Given Data / Assumptions:

  • Sight length L is in kilometres.
  • Error magnitude is requested in millimetres.
  • Standard average refraction coefficient (~0.07) is assumed for typical conditions.


Concept / Approach:

Curvature alone would produce approximately 78.5 L^2 mm rise of the ground relative to a straight line of sight. Refraction (downward bending) partially compensates, often taken as about 1/7 of the curvature effect upward. The commonly used combined correction is about 67.3 L^2 mm (rounded as 67.2 L^2 mm) applied with appropriate sign in computations to remove the bias.


Step-by-Step Solution:

Curvature correction magnitude ≈ 78.5 L^2 mm.Refraction magnitude ≈ −11.2 L^2 mm (opposite sign, about 1/7 of curvature).Combined ≈ 78.5 − 11.2 ≈ 67.3 L^2 mm → rounded to 67.2 L^2 mm.
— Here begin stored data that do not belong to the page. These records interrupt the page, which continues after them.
(** * flexy-fit: the visibility gate and the fit engine

    A shallow embedding of [src/FlexyFit.tsx] (the public component, which
    decides whether anything is rendered) and of [src/FlexyFitInternal.tsx]
    (the engine, which measures the container and scales it).

    Numbers.  The engine divides and multiplies measured sizes, so its numbers
    are JavaScript numbers: IEEE 754 binary64, here the primitive [float].
    [!==] on numbers is the negation of IEEE equality (true as soon as an
    operand is NaN) and [>] the IEEE comparison (false as soon as an operand
    is NaN).  The gate only compares
    [window.innerWidth] and [window.innerHeight], which are integral CSS
    pixels, with thresholds; they are integers [Z], and so are the bounds of a
    breakpoint.

    React.  A component function is modelled by the values it closes over:
    its props and the hook state of the render that created the callback.  A
    state setter does not change what the running callback reads; it
    contributes to the state of the next render.  Every callback runs against
    the last committed render, and the render it causes is committed before
    the next callback runs. *)

From Stdlib Require Import Floats ZArith List Bool String Lia.
Import ListNotations.

(** ** JavaScript operators *)

(** [a ?? b] with a nullable left operand that is either absent or a value. *)
Definition nullish {A : Type} (a : option A) (b : option A) : option A :=
  match a with
  | Some v => Some v
  | None => b
  end.

(** [a ?? b] with a default that is always present. *)
Definition nullish_default {A : Type} (a : option A) (b : A) : A :=
  match a with
  | Some v => v
  | None => b
  end.

(** [x === null] *)
Definition is_null {A : Type} (a : option A) : bool :=
  match a with
  | Some _ => false
  | None => true
  end.

(** [a !== b] on numbers. *)
Definition strict_ne (a b : float) : bool := negb (PrimFloat.eqb a b).

(** [a > b] on numbers. *)
Definition gt (a b : float) : bool := PrimFloat.ltb b a.

(** Truthiness of a number: every number but 0, -0 and NaN. *)
Definition truthy_number (a : float) : bool :=
  PrimFloat.eqb a a && negb (PrimFloat.eqb a 0%float).

(** ** [types.ts] *)

Module Types.

(** ["sm" | "md" | "lg" | "xl" | "2xl"]; an identifier cannot start with a
    digit, so ["2xl"] is [xxl]. *)
Inductive ResponsiveType : Type := sm | md | lg | xl | xxl.

Definition ResponsiveType_eqb (a b : ResponsiveType) : bool :=
  match a, b with
  | sm, sm | md, md | lg, lg | xl, xl | xxl, xxl => true
  | _, _ => false
  end.

(** ["width" | "height"] *)
Inductive FitTo : Type := Width | Height.

Definition FitTo_eqb (a b : FitTo) : bool :=
  match a, b with
  | Width, Width | Height, Height => true
  | _, _ => false
  end.

(** ["left" | "center" | "right"] and ["top" | "center" | "bottom"] *)
Inductive HorizontalOrigin : Type := left | hcenter | right.
Inductive VerticalOrigin : Type := top | vcenter | bottom.

Definition is_hcenter (o : HorizontalOrigin) : bool :=
  match o with hcenter => true | _ => false end.
Definition is_vcenter (o : VerticalOrigin) : bool :=
  match o with vcenter => true | _ => false end.

(** [{ min?: number; max?: number }] *)
Record Range : Type := { min : option Z; max : option Z }.

(** [breakpoint?: { width?: ...; height?: ... }] *)
Record Breakpoint : Type :=
  { bp_width : option Range; bp_height : option Range }.

(** [FlexyFitProps].  [children], [className] and the passed-through HTML
    attributes play no part in the logic and are left out.  A boolean prop
    that is absent reads as [undefined], which is falsy: [false]. *)
Record FlexyFitProps : Type :=
  { _width : option float;
    _height : option float;
    _fitTo : option FitTo;
    overflow : bool;
    px : bool;
    flex : bool;
    horizontalOrigin : option HorizontalOrigin;
    verticalOrigin : option VerticalOrigin;
    responsive : option (list ResponsiveType);
    breakpoint : option Breakpoint }.
(** * Video sliding windows: a shallow embedding of [4-Video.ipynb]

    The notebook reduces a video to PCA coordinates ([getPCAVideo]), builds a
    sliding-window embedding with linear interpolation
    ([getSlidingWindowVideo]), mean-centers and normalizes every window,
    and scores blocks of a long video by the largest persistence of their
    degree-1 diagram (the KTH cell), finally ranking the videos.

    The functions below follow the notebook line by line.  They are written
    once, over a carrier [T] of scalars given by type classes, because the
    notebook's numbers are numpy doubles and the properties of interest are
    of three kinds:
    - at [float] (the kernel's IEEE binary64, executable): what the code
      counts, where it cuts, and what happens with 0/0 and with the square
      root of a negative number; the loop of [getSlidingWindowVideo] is
      treated for every carrier, hence for this one;
    - at [Q] (exact rationals, executable): arithmetic on integers, where
      doubles are exact (block counts and index ranges, integer sample
      times, the ranking);
    - at [R] (real numbers): identities that need square roots, which hold
      in exact arithmetic and are read "up to rounding" on doubles.

    External collaborators ([linalg.eigh], [doRipsFiltration],
    [getTimeDerivative]) are Section variables, and a video stands for the
    frame matrix [loadVideo] returns; [scipy.interpolate.interp2d] and
    [np.argsort] are modelled by what they are documented to compute, and
    so is, for 2 x 2 matrices, the LAPACK routine behind [linalg.eigh]. *)

From Stdlib Require Import ZArith QArith Qround Reals Lia Bool.
From Stdlib Require Lra Lqa.
From Stdlib Require Floats.PrimFloat Floats.FloatOps Floats.FloatAxioms.
From Stdlib Require Numbers.Cyclic.Int63.Uint63.
From stdpp Require Import base option list list_numbers sorting.

Local Open Scope Z_scope.

(** ** Python exceptions and the error monad *)

Inductive exn : Set := ValueError | ZeroDivisionError | IndexError.

Inductive result (A : Type) : Type :=
| Ok (a : A)
| Raise (e : exn).
Arguments Ok {A} a.
Arguments Raise {A} e.

#[global] Instance result_ret : MRet result := fun A a => Ok a.
#[global] Instance result_bind : MBind result :=
  fun A B f m => match m with Ok a => f a | Raise e => Raise e end.

(** ** Scalars *)

(** Arithmetic and comparisons of the carrier.  [fdiv] is numpy's array
    division (it never raises); Python's scalar division is [py_div]
    below. *)
Class Scalar (T : Type) : Type := {
  fzero : T;
  fadd : T -> T -> T;
  fsub : T -> T -> T;
  fmul : T -> T -> T;
  fdiv : T -> T -> T;
  fneg : T -> T;
  of_int : Z -> T;
  fltb : T -> T -> bool;
  feqb : T -> T -> bool
}.

(** [np.sqrt]. *)
Class Roots (T : Type) : Type := np_sqrt : T -> T.

(** [int(np.floor(x))] and [int(np.ceil(x))]: [None] where Python's [int]
    refuses the value (NaN, infinities).  Both refusals are reported as
    [ValueError] below. *)
Class Rounding (T : Type) : Type := {
  floor_int : T -> option Z;
  ceil_int : T -> option Z
}.

Declare Scope num_scope.
Delimit Scope num_scope with num.
Notation "x + y" := (fadd x y) : num_scope.
Notation "x - y" := (fsub x y) : num_scope.
Notation "x * y" := (fmul x y) : num_scope.
Notation "x / y" := (fdiv x y) : num_scope.
Notation "- x" := (fneg x) : num_scope.

(** *** Exact rationals *)

#[global] Instance Q_scalar : Scalar Q := {|
  fzero := 0%Q;
  fadd := Qplus;
  fsub := Qminus;
  fmul := Qmult;
  fdiv := Qdiv;
  fneg := Qopp;
  of_int := inject_Z;
  fltb := fun a b => negb (Qle_bool b a);
  feqb := Qeq_bool
|}.

#[global] Instance Q_rounding : Rounding Q := {|
  floor_int := fun x => Some (Qfloor x);
  ceil_int := fun x => Some (Qceiling x)
|}.

(** *** Real numbers *)

#[global] Instance R_scalar : Scalar R := {|
  fzero := 0%R;
  fadd := Rplus;
  fsub := Rminus;
  fmul := Rmult;
  fdiv := Rdiv;
  fneg := Ropp;
  of_int := IZR;
  fltb := fun a b => if Rlt_dec a b then true else false;
  feqb := fun a b => if Req_dec_T a b then true else false
|}.

#[global] Instance R_roots : Roots R := sqrt.

#[global] Instance R_rounding : Rounding R := {|
  floor_int := fun x => Some (Int_part x);
  ceil_int := fun x => Some (- Int_part (- x))
|}.

(** *** IEEE binary64 *)

(** Exact below 2^53, which covers every count and index of the notebook. *)
Definition float_of_Z (z : Z) : PrimFloat.float :=
  match z with
  | Z0 => PrimFloat.zero
  | Zpos _ => PrimFloat.of_uint63 (Uint63.of_Z z)
  | Zneg p => PrimFloat.opp (PrimFloat.of_uint63 (Uint63.of_Z (Zpos p)))
  end.

(** The integer part of a finite double [(-1)^s * m * 2^e], rounded down. *)
Definition float_floor (x : PrimFloat.float) : option Z :=
  match FloatOps.Prim2SF x with
  | SpecFloat.S754_zero _ => Some 0
  | SpecFloat.S754_finite s m e =>
      let n := if s then Zneg m else Zpos m in
      Some (if 0 <=? e then n * 2 ^ e else n / 2 ^ (- e))
  | _ => None
  end.

Definition float_ceil (x : PrimFloat.float) : option Z :=
  match float_floor (PrimFloat.opp x) with
  | Some z => Some (- z)
  | None => None
  end.

#[global] Instance float_scalar : Scalar PrimFloat.float := {|
  fzero := PrimFloat.zero;
  fadd := PrimFloat.add;
  fsub := PrimFloat.sub;
  fmul := PrimFloat.mul;
  fdiv := PrimFloat.div;
  fneg := PrimFloat.opp;
  of_int := float_of_Z;
  fltb := PrimFloat.ltb;
  feqb := PrimFloat.eqb
|}.

#[global] Instance float_roots : Roots PrimFloat.float := PrimFloat.sqrt.

#[global] Instance float_rounding : Rounding PrimFloat.float := {|
  floor_int := float_floor;
  ceil_int := float_ceil
|}.

(** [x != x], true of NaN only. *)
Definition is_nan (x : PrimFloat.float) : bool := negb (PrimFloat.eqb x x).

(** ** numpy and Python helpers *)

(** A 2-D array, as the list of its rows. *)
Abbreviation matrix T := (list (list T)).

Section Numpy.
Context {T : Type} `{Scalar T}.

(** Python's [a / b] on scalars: division by zero raises. *)
Definition py_div (a b : T) : result T :=
  if feqb b fzero then Raise ZeroDivisionError else Ok (a / b)%num.

Definition py_int_floor `{Rounding T} (x : T) : result Z :=
  match floor_int x with Some z => Ok z | None => Raise ValueError end.

Definition py_int_ceil `{Rounding T} (x : T) : result Z :=
  match ceil_int x with Some z => Ok z | None => Raise ValueError end.

(** [I.shape[1]]; an array without rows is given no columns. *)
Definition shape1 (I : matrix T) : Z :=
  match I with [] => 0 | r :: _ => Z.of_nat (length r) end.

(** [np.zeros((n, m))]: a negative dimension is a [ValueError]. *)
Definition np_zeros2 (n m : Z) : result (matrix T) :=
  if (n <? 0) || (m <? 0) then Raise ValueError
  else Ok (replicate (Z.to_nat n) (replicate (Z.to_nat m) fzero)).

(** [np.zeros(n)]. *)
Definition np_zeros (n : Z) : result (list T) :=
  if n <? 0 then Raise ValueError else Ok (replicate (Z.to_nat n) fzero).

(** [np.arange(n)]. *)
Definition np_arange (n : Z) : list Z := seqZ 0 n.

(** Position [j] of a sequence of length [n], negative positions counted
    from the end; [None] when Python raises [IndexError]. *)
Definition py_index (n : nat) (j : Z) : option nat :=
  if (0 <=? j) && (j <? Z.of_nat n) then Some (Z.to_nat j)
  else if (- Z.of_nat n <=? j) && (j <? 0) then Some (Z.to_nat (j + Z.of_nat n))
  else None.

(** [l[j]]. *)
Definition py_getitem {A} (l : list A) (j : Z) : result A :=
  match py_index (length l) j with
  | Some k => match l !! k with Some a => Ok a | None => Raise IndexError end
  | None => Raise IndexError
  end.

(** A slice bound as Python normalizes it. *)
Definition slice_bound (n : nat) (j : Z) : nat :=
  Z.to_nat (if j <? 0 then Z.max 0 (j + Z.of_nat n) else Z.min j (Z.of_nat n)).

(** [l[lo:hi]]. *)
Definition py_slice {A} (l : list A) (lo hi : Z) : list A :=
  let a := slice_bound (length l) lo in
  let b := slice_bound (length l) hi in
  take (b - a) (drop a l).

(** [I[js, :]], rows picked by an index array. *)
Definition take_rows (I : matrix T) (js : list Z) : result (matrix T) :=
  mapM (py_getitem I) js.

(** [np.sum] of one row, accumulated from the left.  numpy groups the
    additions of a long row differently (pairwise, in blocks): the sum is
    the same in exact arithmetic and may differ in the last bits on
    doubles. *)
Definition np_sum (l : list T) : T := foldl fadd fzero l.

(** [np.mean] of one row. *)
Definition np_mean (l : list T) : T :=
  (np_sum l / of_int (Z.of_nat (length l)))%num.

(** [np.maximum]: the larger value, NaN if either is. *)
Definition np_maximum (a b : T) : T :=
  if fltb a b || negb (feqb b b) then b else a.

(** [A.dot(B.T)]: entry (i, j) is the dot product of row i of [A] and row j
    of [B]. *)
Definition dot (a b : list T) : T := np_sum (zip_with fmul a b).
Definition dot_T (A B : matrix T) : matrix T :=
  map (fun a => map (fun b => dot a b) B) A.

(** Modelled from the spec: [scipy.interpolate.interp2d(x, y, z,
    kind='linear')], which is not part of the notebook.  On the grid
    columns [x] the interpolant is "linear in time, identity in feature
    index": at time [t] between consecutive grid times [y0 <= t < y1]
    it is the weighted mean of the two grid rows; past the last grid time it
    keeps the last row.  [interp_time] scans the grid for the interval. *)
Fixpoint interp_time (y : list T) (z : matrix T) (t : T) (p : nat) : T :=
  match y, z with
  | y0 :: ((y1 :: _) as y'), z0 :: ((z1 :: _) as z') =>
      if fltb t y1 then
        ((y1 - t) / (y1 - y0) * default fzero (z0 !! p)
         + (t - y0) / (y1 - y0) * default fzero (z1 !! p))%num
      else interp_time y' z' t p
  | _, z0 :: _ => default fzero (z0 !! p)
  | _, [] => fzero
  end.

(** [f = interp2d(x, y, z); f(xs, ts)]: one row per time, one column per
    requested feature.  The notebook passes [x = xs = np.arange(P)], so the
    requested feature [p] is column [p] of [z]. *)
Definition interp2d (x y : list Z) (z : matrix T) (xs : list Z) (ts : list T)
  : matrix T :=
  map (fun t => map (fun p => interp_time (map of_int y) z t (Z.to_nat p)) xs) ts.

(** Modelled from the spec: [np.argsort(a)] (numpy, not part of the
    notebook), the positions of [a] in ascending order of value.  Here by
    insertion, equal values kept in their original order; numpy's default
    algorithm may order ties differently. *)
Fixpoint argsort_insert (a : list T) (i : nat) (sorted : list nat) : list nat :=
  match sorted with
  | [] => [i]
  | j :: rest =>
      if fltb (default fzero (a !! j)) (default fzero (a !! i))
      then j :: argsort_insert a i rest
      else i :: j :: rest
  end.

Definition np_argsort (a : list T) : list nat :=
  foldr (argsort_insert a) [] (seq 0 (length a)).

End Numpy.

(** ** The notebook's functions *)

Section Video.
Context {T : Type} `{Scalar T} `{Rounding T}.
(** * The Doorstop document hierarchy ([doorstop/core/processor.py])

    A shallow embedding of class [Node] and of the collaborators it
    talks to, followed by the properties of tree assembly, placement,
    validation, document creation and item linking. *)

From Stdlib Require Import ZArith Ascii String.
From stdpp Require Import base option list strings gmap.

Set Warnings "-register-all".

Local Open Scope string_scope.
Local Open Scope list_scope.
Local Open Scope Z_scope.
Local Open Scope nat_scope.

(** ** Strings *)

(** [str.lower()] is a parameter [lower] of the definitions that call it.
    On ASCII text [str.lower()] turns the letters [A-Z] into [a-z] and
    leaves the rest: [lower_on_ascii] is that function, and stands for
    [str.lower()] in the examples, whose strings are ASCII. *)
Definition lower_ascii (c : ascii) : ascii :=
  let n := N_of_ascii c in
  if ((65 <=? n) && (n <=? 90))%N then ascii_of_N (n + 32) else c.

Fixpoint lower_on_ascii (s : string) : string :=
  match s with
  | EmptyString => EmptyString
  | String c s' => String (lower_ascii c) (lower_on_ascii s')
  end.

(** ** Collaborators: items and documents *)

(** An [Item] object.  [oid] is the identity of the Python object; the
    mutable link set of the item lives in the store below, under that
    identity. *)
Module Item.
Record t : Type := mk
  { oid : nat;
    path : string;
    id : string;
    number : Z }.

#[global] Instance eq_dec : EqDecision t.
Proof. solve_decision. Defined.

(** Modelled from the spec: [Item.add_link], whose class is not part of
    [processor.py]; the spec gives each item a mutable set of outgoing
    links, to which [addLink(parentId)] adds its argument.  [links] maps
    the identity of an item to its link set. *)
Definition add_link (self : t) (item : string) (links : gmap nat (gset string))
  : gmap nat (gset string) :=
  <[oid self := {[item]} ∪ links !!! oid self]> links.
End Item.
Abbreviation Item := Item.t.

(** A [Document] object: the attributes the tree reads ([path], [root],
    [prefix], [parent], with [parent = None] for Python's [None]) and the
    items its iteration yields.  Two records are equal exactly when they
    stand for the same object. *)
Module Document.
Record t : Type := mk
  { path : string;
    root : string;
    prefix : string;
    parent : option string;
    items : list Item }.

#[global] Instance eq_dec : EqDecision t.
Proof. solve_decision. Defined.
End Document.
Abbreviation Document := Document.t.

(** ** Exceptions *)

(** The [DoorstopError]s of this file, one constructor per message
    format, carrying the value put into the format; [external_error] is a
    [DoorstopError] raised by a collaborator. *)
Inductive DoorstopError : Type :=
| no_root_document
| unplaced_document (doc : Document)
| no_parent_for (doc : Document)
| no_matching_prefix (prefix : string)
| no_matching_child_ID (cid : string)
| no_matching_parent_ID (cid : string)
| no_matching_ID (identifier : string)
| external_error (msg : string).

Inductive Exception : Type :=
| Doorstop (error : DoorstopError)
| ValueError
| IndexError.

Inductive outcome (A : Type) : Type :=
| Return (a : A)
| Raise (e : Exception).
Arguments Return {A} a.
Arguments Raise {A} e.

(** ** Python's library *)

(** [list.remove(x)]: drops the first element equal to [x]; [None] is
    Python's [ValueError] when there is none. *)
Fixpoint list_remove (x : Document) (l : list Document) : option (list Document) :=
  match l with
  | [] => None
  | y :: l' =>
      if decide (x = y) then Some l' else (y ::.) <$> list_remove x l'
  end.

(** The file system as the set of the paths that exist; [below path q]
    when [q] is [path] or lies under it.  [os.path.exists] and
    [shutil.rmtree] on that set. *)
Definition below (path q : string) : Prop :=
  q = path \/ String.prefix (path ++ "/")%string q = true.

Definition os_path_exists (path : string) (fs : gset string) : bool :=
  bool_decide (path ∈ fs).

Definition shutil_rmtree (path : string) (fs : gset string) : gset string :=
  filter (fun q => ¬ below path q) fs.

(** ** Opening a file with the default editor *)

(** What [_open] asks of the system: [subprocess.call(args)] or
    [os.startfile(path)]. *)
Inductive system_call : Type :=
| subprocess_call (args : list string)
| os_startfile (path : string).

(** [_open]: the calls it makes, by [sys.platform] and [os.name]. *)
Definition _open (sys_platform os_name : string) (path : string) : list system_call :=
  if String.prefix "darwin" sys_platform then [subprocess_call ["open"; path]]
  else if bool_decide (os_name = "nt") then [os_startfile path]
  else if bool_decide (os_name = "posix") then [subprocess_call ["xdg-open"; path]]
  else [].

(** ** The tree *)

(** A node owns its document and the list of its children.  The [parent]
    attribute of the Python object is set once, in [place], to the node
    whose [children] receives the new node: it is the position in the
    tree. *)
Inductive Node : Type :=
| mkNode (document : Document) (children : list Node).

Definition document (n : Node) : Document :=
  match n with mkNode d _ => d end.

Definition children (n : Node) : list Node :=
  match n with mkNode _ cs => cs end.

Module Node.

(** [Node(doc, parent)]: a node without children. *)
Definition __init__ (doc : Document) : Node := mkNode doc [].

(** [__len__] *)
Fixpoint __len__ (self : Node) : nat :=
  match self with
  | mkNode _ children => 1 + sum_list (map __len__ children)
  end.

(** [__iter__]: the documents in the order the generator yields them. *)
Fixpoint __iter__ (self : Node) : list Document :=
  match self with
  | mkNode document children =>
      document :: concat (map __iter__ children)
  end.

(** [doc.parent == self.document.prefix] *)
Definition parent_is (doc : Document) (prefix : string) : bool :=
  match Document.parent doc with
  | Some p => bool_decide (p = prefix)
  | None => false
  end.

(** [place]: the tree after the call and what the call did. *)
Fixpoint place (self : Node) (doc : Document) : Node * (DoorstopError + unit) :=
  match self with
  | mkNode document children =>
      if parent_is doc (Document.prefix document) then
        (mkNode document (children ++ [__init__ doc]), inr tt)
      else
        let fix for_child (cs : list Node) : list Node * (DoorstopError + unit) :=
          match cs with
          | [] => ([], inl (no_parent_for doc))
          | child :: rest =>
              match place child doc with
              | (child', inl _) =>
                  let (rest', r) := for_child rest in (child' :: rest', r)
              | (child', inr tt) => (child' :: rest, inr tt)
              end
          end in
        let (children', r) := for_child children in
        (mkNode document children', r)
  end.

(** The pass [for doc in list(unplaced)] of [from_list] over the copy
    [snapshot], with the tree and [unplaced] as they stand. *)
Fixpoint for_doc (snapshot : list Document) (tree : Node) (unplaced : list Document)
  : outcome (Node * list Document) :=
  match snapshot with
  | [] => Return (tree, unplaced)
  | doc :: rest =>
      match place tree doc with
      | (tree', inl _) => for_doc rest tree' unplaced
      | (tree', inr tt) =>
          match list_remove doc unplaced with
          | None => Raise ValueError
          | Some unplaced' => for_doc rest tree' unplaced'
          end
      end
  end.

(** [while unplaced: ...]; [None] when [fuel] passes were not enough. *)
Fixpoint while_unplaced (fuel : nat) (tree : Node) (unplaced : list Document)
  : option (outcome Node) :=
  match unplaced with
  | [] => Some (Return tree)
  | _ :: _ =>
      match fuel with
      | O => None
      | S fuel' =>
          let count := length unplaced in
          match for_doc unplaced tree unplaced with
          | Raise e => Some (Raise e)
          | Return (tree', unplaced') =>
              if length unplaced' =? count then
                match unplaced' with
                | doc :: _ => Some (Raise (Doorstop (unplaced_document doc)))
                | [] => Some (Raise IndexError)
                end
              else while_unplaced fuel' tree' unplaced'
          end
      end
  end.
Lemma parse_ent_total ent :
  is_ok (find_text_strip_or "NAME" "" ent) = true ->
  is_ok (find_text_strip_or "COMPANY" "" ent) = true ->
  rest_well_formed ent ->
  exists r, parse_ent ent = Ok r.
Proof.
  intros Hn Hc ((s1 & Hs1) & (s2 & Hs2) & (s3 & Hs3) & (s4 & Hs4) & [c Hco] & H2 & H3).
  unfold parse_ent.
  destruct (find_text_strip_or "NAME" "" ent) as [name|]; [|done].
  destruct (find_text_strip_or "COMPANY" "" ent) as [company|]; [|done].
  destruct (extra_street_optional _ _ H2) as [l2 ->].
  destruct (extra_street_optional _ _ H3) as [l3 ->].
  rewrite (find_text_strip_has_text _ _ _ Hs1), (find_text_strip_has_text _ _ _ Hs2),
    (find_text_strip_has_text _ _ _ Hs3), (find_text_strip_has_text _ _ _ Hs4).
  simpl.
  destruct (split_nonempty " -" (strip s4)) as (z & l & ->); [done|].
  rewrite Hco. simpl.
  destruct (text c) as [|[|a s]]; simpl; eauto.
Qed.

(** ** What every parsed record looks like *)

Ltac split_ifs :=
  repeat match goal with
  | |- context [if ?b then _ else _] => destruct b eqn:?
  end.

Lemma parse_ent_identity ent r :
  parse_ent ent = Ok r ->
  exactly_one_identity r \/
  (r !! "name" = None /\ r !! "organization" = None /\
   (exists v, child_text "NAME" ent v /\ blank v) /\
   (exists v, child_text "COMPANY" ent v /\ blank v)).
Proof.
  intros H. unfold parse_ent in H. inv_result; subst.
  all: unfold exactly_one_identity, has_key.
  all: split_ifs; simplify_map_eq.
  all: try (left; left; split; [by eauto|done]).
  all: try (left; right; split; [done|by eauto]).
  all: right; split_and!; try done.
  all: apply find_text_strip_or_blank.
  all: repeat match goal with
       | H : nonempty _ = false |- _ => apply nonempty_false in H; subst
       end; done.
Qed.

Lemma parse_tsv_row_identity row r :
  parse_tsv_row row = Ok r -> exactly_one_identity r.
Proof.
  intros H. unfold parse_tsv_row in H. inv_result; subst.
  all: unfold exactly_one_identity, has_key; simplify_map_eq.
  all: try (left; split; [by eauto|done]).
  all: right; split; [done|by eauto].
Qed.

Lemma parse_block_identity block r :
  parse_block block = Ok r -> exactly_one_identity r.
Proof.
  intros H. unfold parse_block in H. inv_result; simplify_eq.
  all: unfold exactly_one_identity, has_key.
  all: split_ifs; simplify_map_eq.
  all: left; split; [by eauto|done].
Qed.

Lemma parse_ent_zip_str ent r : parse_ent ent = Ok r -> str_keyed zip_key r.
Proof.
  intros H. unfold parse_ent in H. inv_result; subst.
  all: unfold str_keyed, zip_key; split_ifs; simplify_map_eq; eauto.
Qed.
Verification / Alternative check:

Most textbooks and field tables list the combined effect between 67 and 68 L^2 mm depending on assumed refraction; 67.2 L^2 mm is the standard teaching constant for routine calculations.


Why Other Options Are Wrong:

76.3 L^2 mm and 64.5 L^2 mm do not reflect the accepted mean combined value; 6.72 L mm is linear in L and dimensionally inconsistent with the well-known quadratic law.


Common Pitfalls:

Confusing sign conventions; forgetting that equal sight lengths cancel the effect; using metres instead of kilometres for L, causing large numerical errors.